(Dataset entries)
(* ===== verification/StoreSteps.v ===== *)
(** * The store as a transition system

    The abstract specification of the store: one rule per change the durable
    set can undergo, each with the condition under which it is allowed.  A
    table moves by changing one row along [row_step] or by inserting a fresh
    pending row.  StoreRefine shows that every operation is a sequence of
    such moves; what holds of the moves then holds of the operations. *)
From stdpp Require Import base list strings relations.
From Stdlib Require Import ZArith Lia.
From S2P Require Import Prelude GoStrings GoUrl GoJson Sha256 Contract Validation Decode LocalRun Sql StoreRow StoreOps StoreBatch StoreValid.


Local Open Scope Z_scope.
Local Open Scope string_scope.

(** ** The lifecycle of a run across all operations *)

Inductive lifecycle_step : phase -> phase -> Prop :=
| ls_same p : lifecycle_step p p
| ls_status p q : status_step p q -> lifecycle_step p q
| ls_restart p : p = Completed \/ p = Failed -> lifecycle_step p Pending
| ls_discard p : p = Completed \/ p = Failed \/ p = Expired -> lifecycle_step p Stopping
| ls_replaced : lifecycle_step Stopping Pending.

Section Steps.
Context {C : SnapshotCodec}.

(** A prepared input whose canonical snapshot decodes to the canonical form of
    the run it was made from. *)
Definition stable (c : preparedCreate) : Prop :=
  DecodeResolvedAgentRun (pc_snapshot c) = Some (canonical (pc_resolved c)) /\
  pc_digest c = sha256_hex (pc_snapshot c).

(** A row of a live run: valid, and not a tombstone. *)
Definition live (now : time) (r : row) (x : ResolvedAgentRun) (k : stamps) : Prop :=
  row_valid r x k /\ st_deleted k = None /\ st_created k <= now.

Inductive row_step : row -> row -> Prop :=
| rs_deadline now r x k :
    live now r x k -> State_terminal (state r) = false -> state r <> StateStopping ->
    (exists d, st_deadline k = Some d /\ d <= now) ->
    row_step r (deadline_update now r)
| rs_retention now r x k :
    live now r x k -> State_terminal (state r) = true ->
    (exists d, st_expires k = Some d /\ d <= now) ->
    row_step r (retention_update now r)
| rs_claim now r x k owner until :
    live now r x k -> State_terminal (state r) = false -> owner <> "" ->
    (forall u, default "" (reconcile_owner r) <> "" -> default "" (reconcile_owner r) <> owner ->
       st_until k = Some u -> u <= now) ->
    now < until ->
    row_step r (claim_update owner until now (revision r + 1) r)
| rs_cursor now r x k owner u cursor :
    live now r x k -> default "" (reconcile_owner r) = owner -> owner <> "" ->
    st_until k = Some u -> now < u -> validLifecycleCursor cursor = true ->
    row_step r (cursor_update cursor (revision r + 1) now r)
| rs_rollout now r x y k owner u reason cursor :
    live now r x k -> default "" (reconcile_owner r) = owner -> owner <> "" ->
    st_until k = Some u -> now < u -> state r = StatePreparing ->
    DecodeResolvedAgentRun (default "" (pending_snapshot r)) = Some y ->
    validReason reason = true -> validLifecycleCursor cursor = true ->
    row_step r (rollout_update (revision r + 1) now reason cursor r)
| rs_replacement now r x y k owner u :
    live now r x k -> default "" (reconcile_owner r) = owner -> owner <> "" ->
    st_until k = Some u -> now < u -> state r = StateStopping -> delete_requested r = 1 ->
    DecodeResolvedAgentRun (default "" (pending_snapshot r)) = Some y ->
    row_step r (replacement_update (revision r + 1) now r)
| rs_status now r x k owner u to reason target cursor :
    live now r x k -> default "" (reconcile_owner r) = owner -> owner <> "" ->
    st_until k = Some u -> now < u -> transitionAllowed (state r) to = true ->
    (state r = StateStopping -> to = terminal_target r) ->
    (default "" (pending_snapshot r) = "" \/ to = StateStopping) ->
    (if to =? StateStopping then State_terminal target = true else target = "") ->
    validReason reason = true -> validLifecycleCursor cursor = true ->
    row_step r (status_update to (revision r + 1) now (terminalExpiry now to x)
      (if State_terminal to && (delete_requested r =? 1)%Z then Some now else None)
      reason target cursor r)
| rs_abort now r x k :
    live now r x k -> state r = StatePreparing -> row_step r (abort_update now r)
| rs_terminal_delete now r x k :
    live now r x k -> State_terminal (state r) = true ->
    row_step r (terminal_delete_update (state r) now r)
| rs_stop now r x k deleting reason target :
    live now r x k -> State_terminal (state r) = false -> State_terminal target = true ->
    (state r = StateStopping -> target = terminal_target r) ->
    (delete_requested r = 1 -> deleting = true) -> validReason reason = true ->
    row_step r (stop_update deleting (revision r + 1) now reason target r)
| rs_rollout_request now r x k c :
    live now r x k -> state r = StateRunning \/ state r = StatePreparing -> stable c ->
    rr_RunID (pc_resolved c) = run_id r -> workstationUpdateCompatible x (canonical (pc_resolved c)) = true ->
    row_step r (rollout_request_update c now r)
| rs_rollback now r x k :
    live now r x k -> default "" (pending_snapshot r) <> "" -> delete_requested r = 0 ->
    row_step r (rollback_update now r)
| rs_restart now r x k :
    live now r x k -> state r = StateCompleted \/ state r = StateFailed ->
    row_step r (restart_update now r)
| rs_restart_with now r x k c :
    live now r x k -> state r = StateCompleted \/ state r = StateFailed -> stable c ->
    rr_RunID (pc_resolved c) = run_id r -> workstationUpdateCompatible x (canonical (pc_resolved c)) = true ->
    row_step r (restart_with_update c now r)
| rs_replace now r x k c :
    live now r x k -> delete_requested r = 0 -> stable c -> rr_RunID (pc_resolved c) = run_id r ->
    row_step r (replace_update c now r)
| rs_prune now r x k :
    live now r x k -> delete_requested r = 0 -> rr_TTL x = zero_TTL ->
    idempotency_key r = workstation_key (run_id r) ->
    row_step r (prune_update now r)
| rs_repair r x k d :
    row_record r = None -> State_terminal (state r) = true -> deleted_at r = None ->
    d = sha256_hex (snapshot r) -> row_valid (repair_update d d r) x k ->
    row_step r (repair_update d d r).

(** A fresh row: pending at revision 1, with a valid staged-free snapshot. *)
Definition fresh (r : row) : Prop :=
  exists c now, r = new_row c now (optionalDeadline now (ttl_ActiveSeconds (rr_TTL (pc_resolved c)))) /\
    stable c /\ validIdempotencyKey (ci_IdempotencyKey (pc_input c)) = true /\
    (ci_ActiveGroup (pc_input c) = "" \/ validIdempotencyKey (ci_ActiveGroup (pc_input c)) = true) /\
    validateTTL (rr_TTL (pc_resolved c)) = true.

(** A change of one existing row. *)
Inductive update_step : table -> table -> Prop :=
| us_row p r r' q : row_step r r' -> update_step (p ++ r :: q)%list (p ++ r' :: q)%list.

Inductive table_step : table -> table -> Prop :=
| ts_row p r r' q : row_step r r' -> table_step (p ++ r :: q)%list (p ++ r' :: q)%list
| ts_insert r t t' : fresh r -> sql_insert run_id idempotency_key r t = Some t' -> table_step t t'.

(** ** What one row step does *)

Lemma row_step_keys r r' :
  row_step r r' ->
  run_id r' = run_id r /\ idempotency_key r' = idempotency_key r /\ created_at r' = created_at r /\
  active_group r' = active_group r /\ deadline_at r' = deadline_at r.
Proof. intros H. destruct H; done. Qed.

(** A tombstone never moves. *)
Lemma row_step_live r r' : row_step r r' -> deleted_at r = None.
Proof.
  intros H. destruct H;
    try match goal with Hl : live _ _ _ _ |- _ =>
      destruct Hl as (V & Hd & _); destruct (rv_stamps _ _ _ V) as (_ & _ & _ & _ & _ & Hs);
      rewrite Hs, Hd; reflexivity end.
  done.
Qed.

(** Optimistic concurrency: every change bumps the revision by one, except the
    digest repair of a malformed terminal row. *)
Lemma row_step_revision r r' :
  row_step r r' -> revision r' = revision r + 1 \/ (row_record r = None /\ revision r' = revision r).
Proof. intros H. destruct H; auto. Qed.

Lemma transition_lifecycle from to p q :
  transitionAllowed from to = true -> phase_of from = Some p -> phase_of to = Some q -> status_step p q.
Proof.
  intros Ht Hp Hq. apply phase_of_valid in Hp as ->. apply phase_of_valid in Hq as ->.
  by apply transitionAllowed_spec.
Qed.

Lemma stop_lifecycle p : lifecycle_step p Stopping.
Proof.
  destruct p; try (apply ls_status, step_stop; auto; fail); try apply ls_same; apply ls_discard; auto.
Qed.

Lemma finished_lifecycle s p :
  s = StateCompleted \/ s = StateFailed -> phase_of s = Some p -> lifecycle_step p Pending.
Proof. intros [-> | ->] [= <-]; apply ls_restart; auto. Qed.

(** A run moves along the lifecycle, whatever the operation. *)
Lemma row_step_lifecycle r r' p q :
  row_step r r' -> phase_of (state r) = Some p -> phase_of (state r') = Some q -> lifecycle_step p q.
Proof.
  intros H Hp Hq. destruct H; cbn in Hq;
    try (injection Hq as <-; apply stop_lifecycle);
    try (rewrite Hp in Hq; injection Hq as <-; apply ls_same);
    try (injection Hq as <-; by eapply finished_lifecycle).
  - match goal with E : state r = _ |- _ => rewrite E in Hp end. injection Hp as <-. injection Hq as <-.
    apply ls_status, step_ready.
  - match goal with E : state r = _ |- _ => rewrite E in Hp end. injection Hp as <-. injection Hq as <-.
    apply ls_replaced.
  - apply ls_status. by eapply transition_lifecycle.
  - match goal with E : state r = _ |- _ => rewrite E in Hp end. injection Hp as <-. injection Hq as <-.
    apply ls_status, step_ready.
  - match goal with E : state r = _ \/ _ |- _ => destruct E as [E|E]; rewrite E in Hp end;
      injection Hp as <-; injection Hq as <-; [apply ls_status, step_recover | apply ls_same].
  - match goal with Hl : live _ _ _ _ |- _ => destruct Hl as (V & _) end.
    pose proof (rv_pending _ _ _ V) as Hpd.
    match goal with E : default _ _ <> _ |- _ => apply String.eqb_neq in E; rewrite E in Hpd end.
    destruct Hpd as (y & _ & _ & _ & [(_ & Hbad & _)|(_ & Hs)]); [lia|].
    rewrite Hs in Hp. injection Hp as <-. injection Hq as <-. apply ls_same.
Qed.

• [Activity]:
Taking the records above as input, show every line in which the word "destruct" is present.

• [Output below]:
Proof. intros H. destruct H; done. Qed.
  intros H. destruct H;
      destruct Hl as (V & Hd & _); destruct (rv_stamps _ _ _ V) as (_ & _ & _ & _ & _ & Hs);
Proof. intros H. destruct H; auto. Qed.
  destruct p; try (apply ls_status, step_stop; auto; fail); try apply ls_same; apply ls_discard; auto.
  intros H Hp Hq. destruct H; cbn in Hq;
  - match goal with E : state r = _ \/ _ |- _ => destruct E as [E|E]; rewrite E in Hp end;
  - match goal with Hl : live _ _ _ _ |- _ => destruct Hl as (V & _) end.
    destruct Hpd as (y & _ & _ & _ & [(_ & Hbad & _)|(_ & Hs)]); [lia|].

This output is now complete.